Exercise instructions -> Output all the data exactly as it appears below.

Data ->

(* ===== verification/Ini.v ===== *)
(** * The interface of the INI library (github.com/go-ini/ini).

    The program reads its configuration through go-ini, loaded with the options
    Insensitive, AllowShadows and AllowNonUniqueSections. The library is not part
    of the repository: the model takes its operations as the class [IniLib], and
    what the theorems rely on as the class [IniLaws], the documented behaviour.
    [list_ini] is a concrete file format that satisfies the laws; examples and
    witnesses are evaluated on it. *)

From S2P Require Import Prelude GoStrings GoStrconv.

Class IniLib := {
  ini_File : Type;
  ini_Section : Type;
  ini_Key : Type;
  (** [cfg.SectionsByName(name)] *)
  SectionsByName : ini_File -> string -> result error (list ini_Section);
  (** [cfg.GetSection(name)] *)
  GetSection : ini_File -> string -> result error ini_Section;
  (** [cfg.Section(name)] *)
  File_Section : ini_File -> string -> ini_Section;
  (** [section.GetKey(name)] *)
  GetKey : ini_Section -> string -> result error ini_Key;
  (** [section.Key(name)], a pointer the program compares with nil *)
  Section_Key : ini_Section -> string -> option ini_Key;
  (** [key.String()], [key.Int()], [key.Bool()] *)
  Key_String : ini_Key -> string;
  Key_Int : ini_Key -> result error Z;
  Key_Bool : ini_Key -> result error bool
}.

Class IniLaws `{IntSize} (L : IniLib) : Prop := {
  (** [Key] returns the key of that name when there is one. *)
  Section_Key_present s n k : GetKey s n = Ok k -> Section_Key s n = Some k;
  (** "Key assumes named Key exists in section and returns a zero-value when not." *)
  Section_Key_absent s n e :
    GetKey s n = Err e -> exists k, Section_Key s n = Some k /\ Key_String k = "";
  (** Insensitive: names are compared in lower case. *)
  GetKey_insensitive s n : GetKey s (lower_bytes n) = GetKey s n;
  (** [Int] returns an [int]. *)
  Key_Int_range k v : Key_Int k = Ok v -> in_int v
}.

(** ** A concrete library *)

(** A section is the list of its keys, a file the list of its sections, the names
    in lower case. *)
Definition list_section : Type := list (string * string).
Definition list_file : Type := list (string * list_section).

Fixpoint assoc (n : string) (l : list_section) : option string :=
  match l with
  | [] => None
  | (k, v) :: l => if String.eqb k n then Some v else assoc n l
  end.

Definition list_GetKey (s : list_section) (n : string) : result error string :=
  match assoc (lower_bytes n) s with
  | Some v => Ok v
  | None => Err (libError "key does not exist")
  end.

Definition list_SectionsByName (f : list_file) (n : string) : result error (list list_section) :=
  match filter (fun p => p.1 = lower_bytes n) f with
  | [] => Err (libError "section does not exist")
  | l => Ok (map snd l)
  end.

Definition list_Bool (v : string) : result error bool :=
  if bool_decide (v ∈ ["1"; "t"; "T"; "true"; "TRUE"; "True"; "YES"; "yes"; "Yes"; "y"; "ON"; "on"; "On"])
  then Ok true
  else if bool_decide (v ∈ ["0"; "f"; "F"; "false"; "FALSE"; "False"; "NO"; "no"; "No"; "n"; "OFF"; "off"; "Off"])
  then Ok false else Err (libError "invalid syntax").

Definition list_ini `{W : IntSize} : IniLib := {|
  ini_File := list_file;
  ini_Section := list_section;
  ini_Key := string;
  SectionsByName := list_SectionsByName;
  GetSection f n := l ← list_SectionsByName f n;
                    match l with s :: _ => Ok s | [] => Err (libError "section does not exist") end;
  File_Section f n := match list_SectionsByName f n with Ok (s :: _) => s | _ => [] end;
  GetKey := list_GetKey;
  Section_Key s n := Some (default "" (assoc (lower_bytes n) s));
  Key_String v := v;
  Key_Int := Atoi;
  Key_Bool := list_Bool
|}.

(** ** Lemmas *)

Lemma lower_byte_idemp c : lower_byte (lower_byte c) = lower_byte c.
Proof. by destruct c as [[] [] [] [] [] [] [] []]. Qed.

Lemma lower_bytes_idemp s : lower_bytes (lower_bytes s) = lower_bytes s.
Proof. induction s as [|c s IH]; cbn; [done|]. by rewrite lower_byte_idemp, IH. Qed.

Lemma parse_int_range `{IntSize} s v : parse_int s int_size = Ok v -> in_int v.
Proof.
  unfold parse_int, in_int, in_sint. pose proof int_size_pos.
  destruct (String.eqb s ""); [done|]. intros Hv. res_inv.
  set (digits := if HasPrefix s "-" then _ else _) in *.
  destruct (String.eqb digits ""); [done|].
  apply parse_uint_loop_Ok in Ha as (_ & <- & _).
  - pose proof (digits_value_mono digits 0 ltac:(lia)).
    assert (0 < 2 ^ (int_size - 1))%Z by (destruct int_size_cases as [-> | ->]; done).
    clearbody digits. destruct (HasPrefix s "-"); lia.
  - assert (0 < 2 ^ int_size)%Z by (destruct int_size_cases as [-> | ->]; done). lia.
  - destruct int_size_cases as [-> | ->]; lia.
Qed.

#[export] Instance list_ini_laws `{W : IntSize} : IniLaws list_ini.
Proof.
  split; cbn.
  - intros s n k. unfold list_GetKey. by destruct (assoc (lower_bytes n) s); intros [= <-].
  - intros s n e. unfold list_GetKey. destruct (assoc (lower_bytes n) s); [done|]. eauto.
  - intros s n. unfold list_GetKey. by rewrite lower_bytes_idemp.
  - intros k v. unfold Atoi. rewrite map_err_Ok. apply parse_int_range.
Qed.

Your response ->
(* ===== verification/Ini.v ===== *)
(** * The interface of the INI library (github.com/go-ini/ini).

    The program reads its configuration through go-ini, loaded with the options
    Insensitive, AllowShadows and AllowNonUniqueSections. The library is not part
    of the repository: the model takes its operations as the class [IniLib], and
    what the theorems rely on as the class [IniLaws], the documented behaviour.
    [list_ini] is a concrete file format that satisfies the laws; examples and
    witnesses are evaluated on it. *)

From S2P Require Import Prelude GoStrings GoStrconv.

Class IniLib := {
  ini_File : Type;
  ini_Section : Type;
  ini_Key : Type;
  (** [cfg.SectionsByName(name)] *)
  SectionsByName : ini_File -> string -> result error (list ini_Section);
  (** [cfg.GetSection(name)] *)
  GetSection : ini_File -> string -> result error ini_Section;
  (** [cfg.Section(name)] *)
  File_Section : ini_File -> string -> ini_Section;
  (** [section.GetKey(name)] *)
  GetKey : ini_Section -> string -> result error ini_Key;
  (** [section.Key(name)], a pointer the program compares with nil *)
  Section_Key : ini_Section -> string -> option ini_Key;
  (** [key.String()], [key.Int()], [key.Bool()] *)
  Key_String : ini_Key -> string;
  Key_Int : ini_Key -> result error Z;
  Key_Bool : ini_Key -> result error bool
}.

Class IniLaws `{IntSize} (L : IniLib) : Prop := {
  (** [Key] returns the key of that name when there is one. *)
  Section_Key_present s n k : GetKey s n = Ok k -> Section_Key s n = Some k;
  (** "Key assumes named Key exists in section and returns a zero-value when not." *)
  Section_Key_absent s n e :
    GetKey s n = Err e -> exists k, Section_Key s n = Some k /\ Key_String k = "";
  (** Insensitive: names are compared in lower case. *)
  GetKey_insensitive s n : GetKey s (lower_bytes n) = GetKey s n;
  (** [Int] returns an [int]. *)
  Key_Int_range k v : Key_Int k = Ok v -> in_int v
}.

(** ** A concrete library *)

(** A section is the list of its keys, a file the list of its sections, the names
    in lower case. *)
Definition list_section : Type := list (string * string).
Definition list_file : Type := list (string * list_section).

Fixpoint assoc (n : string) (l : list_section) : option string :=
  match l with
  | [] => None
  | (k, v) :: l => if String.eqb k n then Some v else assoc n l
  end.

Definition list_GetKey (s : list_section) (n : string) : result error string :=
  match assoc (lower_bytes n) s with
  | Some v => Ok v
  | None => Err (libError "key does not exist")
  end.

Definition list_SectionsByName (f : list_file) (n : string) : result error (list list_section) :=
  match filter (fun p => p.1 = lower_bytes n) f with
  | [] => Err (libError "section does not exist")
  | l => Ok (map snd l)
  end.

Definition list_Bool (v : string) : result error bool :=
  if bool_decide (v ∈ ["1"; "t"; "T"; "true"; "TRUE"; "True"; "YES"; "yes"; "Yes"; "y"; "ON"; "on"; "On"])
  then Ok true
  else if bool_decide (v ∈ ["0"; "f"; "F"; "false"; "FALSE"; "False"; "NO"; "no"; "No"; "n"; "OFF"; "off"; "Off"])
  then Ok false else Err (libError "invalid syntax").

Definition list_ini `{W : IntSize} : IniLib := {|
  ini_File := list_file;
  ini_Section := list_section;
  ini_Key := string;
  SectionsByName := list_SectionsByName;
  GetSection f n := l ← list_SectionsByName f n;
                    match l with s :: _ => Ok s | [] => Err (libError "section does not exist") end;
  File_Section f n := match list_SectionsByName f n with Ok (s :: _) => s | _ => [] end;
  GetKey := list_GetKey;
  Section_Key s n := Some (default "" (assoc (lower_bytes n) s));
  Key_String v := v;
  Key_Int := Atoi;
  Key_Bool := list_Bool
|}.

(** ** Lemmas *)

Lemma lower_byte_idemp c : lower_byte (lower_byte c) = lower_byte c.
Proof. by destruct c as [[] [] [] [] [] [] [] []]. Qed.

Lemma lower_bytes_idemp s : lower_bytes (lower_bytes s) = lower_bytes s.
Proof. induction s as [|c s IH]; cbn; [done|]. by rewrite lower_byte_idemp, IH. Qed.

Lemma parse_int_range `{IntSize} s v : parse_int s int_size = Ok v -> in_int v.
Proof.
  unfold parse_int, in_int, in_sint. pose proof int_size_pos.
  destruct (String.eqb s ""); [done|]. intros Hv. res_inv.
  set (digits := if HasPrefix s "-" then _ else _) in *.
  destruct (String.eqb digits ""); [done|].
  apply parse_uint_loop_Ok in Ha as (_ & <- & _).
  - pose proof (digits_value_mono digits 0 ltac:(lia)).
    assert (0 < 2 ^ (int_size - 1))%Z by (destruct int_size_cases as [-> | ->]; done).
    clearbody digits. destruct (HasPrefix s "-"); lia.
  - assert (0 < 2 ^ int_size)%Z by (destruct int_size_cases as [-> | ->]; done). lia.
  - destruct int_size_cases as [-> | ->]; lia.
Qed.

#[export] Instance list_ini_laws `{W : IntSize} : IniLaws list_ini.
Proof.
  split; cbn.
  - intros s n k. unfold list_GetKey. by destruct (assoc (lower_bytes n) s); intros [= <-].
  - intros s n e. unfold list_GetKey. destruct (assoc (lower_bytes n) s); [done|]. eauto.
  - intros s n. unfold list_GetKey. by rewrite lower_bytes_idemp.
  - intros k v. unfold Atoi. rewrite map_err_Ok. apply parse_int_range.
Qed.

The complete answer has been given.